WHAT YOU NEED TO DO ::
In the records below, find the line with "else Ok (tooltip_text tooltip)) ;;" and the line with "row_label := key_label"; return exactly those lines and every line between them.

PROVIDED DATA ::
(** [self.screen.sensitive_values[owner][key] = x] *)
Definition sensitive_assign (owner key : string) (x : pyval) : M unit :=
  fun st =>
    match update_path (sensitive_values st) [owner]
                      (fun d => setitem d key x) with
    | Ok s =>
        (Ok tt,
         {| cfg := cfg st; bell_on_error := bell_on_error st;
            sensitive_values := s |}, [])
    | Raise e => (Raise e, st, [])
    end.

(** [self.app.write_yaml()] persists the document as it is at the call. *)
Definition write_yaml : M unit := fun st => (Ok tt, st, [WriteYaml (cfg st)]).

Definition get_bell_on_error : M bool :=
  fun st => (Ok (bell_on_error st), st, []).

(** [textual.validation.ValidationResult] *)
Record ValidationResult : Type := mkValidation {
  is_valid : bool;
  failure_descriptions : list string
}.

(** [Input.Changed] *)
Record InputChanged : Type := mkInputChanged {
  input : Input string;
  validation_result : ValidationResult
}.

(** [Switch.Changed]: [event.switch.name] and [event.value]. *)
Record SwitchChanged : Type := mkSwitchChanged {
  switch_name : string;
  switch_value : bool
}.

(** The validator every row gets, [Length(minimum=2)]: a value passes when
    it has at least [minimum] characters. *)
Definition Length_passes (minimum : nat) (v : string) : bool :=
  (minimum <=? String.length v)%nat.

Definition validation_error_title : string :=
  "⚠️ Input Validation Error" ++ newline.

Definition recursion_notice : string :=
  "💡Make sure Argo CD directory recursion is switched on.".

(** ** class SmolK8sLabCollapsibleInputsWidget *)

Module Collapsible.

Record t : Type := mk {
  app_name : string;
  title : string;
  collapsible_id : string;
  inputs : list (string * pyval);
  tooltips : list (string * string);
  add_fields_button : bool
}.

Section Methods.
Context `{Collaborators}.

Definition generate_input_row (self : t) (key : string) (value : pyval)
  : result Row :=
  let key_label := str_replace "_" " " key in
  let placeholder_txt := placeholder_grammar key_label in
  let input_keys :=
    {| ik_placeholder := placeholder_txt;
       ik_name := key;
       ik_id := String.concat "-" [app_name self; key; "input"];
       ik_password := None;
       ik_value := None |} in
  ('(input_keys, value) <-
     (if truthy value then
        ('(input_keys, value) <-
           match value with
           | VList l =>
               (sequence_value <-
                  match l with
                  | VStr _ :: _ => str_join ", " l
                  | VList inner :: _ => str_join ", " inner
                  | _ :: _ => Raise (UnboundLocalError "sequence_value")
                  | [] => Raise IndexError
                  end ;;
                Ok (with_password input_keys false, VStr sequence_value))
           | VDict d =>
               let input_keys := with_password input_keys true in
               (secret <- extract_secret d ;;
                Ok (input_keys, VStr secret))
           | _ => Ok (with_password input_keys false, value)
           end ;;
         Ok (with_value input_keys value, value))
      else Ok (input_keys, value)) ;;
   input <- Input_call input_keys ;;
   let tooltip := dict_get (tooltips self) key in
   tooltip <-
     (if negb (tooltip_truthy tooltip) then
        (pw <- keys_password input_keys ;;
         if (pw : bool) then
           let env_var :=
             String.concat "_" [str_upper (app_name self); str_upper key] in
           Ok (env_var_tooltip env_var)
         else if String.eqb key "s3_provider" then Ok s3_provider_tooltip
         else Ok (placeholder_txt ++ "."))
      else Ok (tooltip_text tooltip)) ;;
   let tooltip :=
     if String.eqb (app_name self) "metallb"
     then tooltip ++ metallb_suffix else tooltip in
   let input := set_tooltip input tooltip in
   checked <- Input_validate value ;;
   Ok {| row_label := key_label ++ ":";
         row_input := input;
         row_validated := value |})%result.

Definition generate_row (self : t) (key : string) (value : pyval)
  : result Row :=
  generate_input_row self key value.

(** [compose] yields the grid only [if self.inputs]. *)
Definition compose_yields_grid (self : t) : bool :=
  truthy (VDict (inputs self)).

(** [self.query_one(".collapsible-updateable-grid")] *)
Definition query_grid (self : t) : result unit :=
  if compose_yields_grid self then Ok tt else Raise NoMatches.

(** [for key, value in self.inputs.items(): grid.mount(...)] *)
Fixpoint mount_rows (self : t) (items : list (string * pyval))
  : result (list Mounted) :=
  match items with
  | [] => Ok []
  | (key, value) :: rest =>
      (row <- generate_row self key value ;;
       rows <- mount_rows self rest ;;
       Ok (MountedRow row :: rows))%result
  end.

TASK OUTPUT ::
      else Ok (tooltip_text tooltip)) ;;
   let tooltip :=
     if String.eqb (app_name self) "metallb"
     then tooltip ++ metallb_suffix else tooltip in
   let input := set_tooltip input tooltip in
   checked <- Input_validate value ;;
   Ok {| row_label := key_label ++ ":";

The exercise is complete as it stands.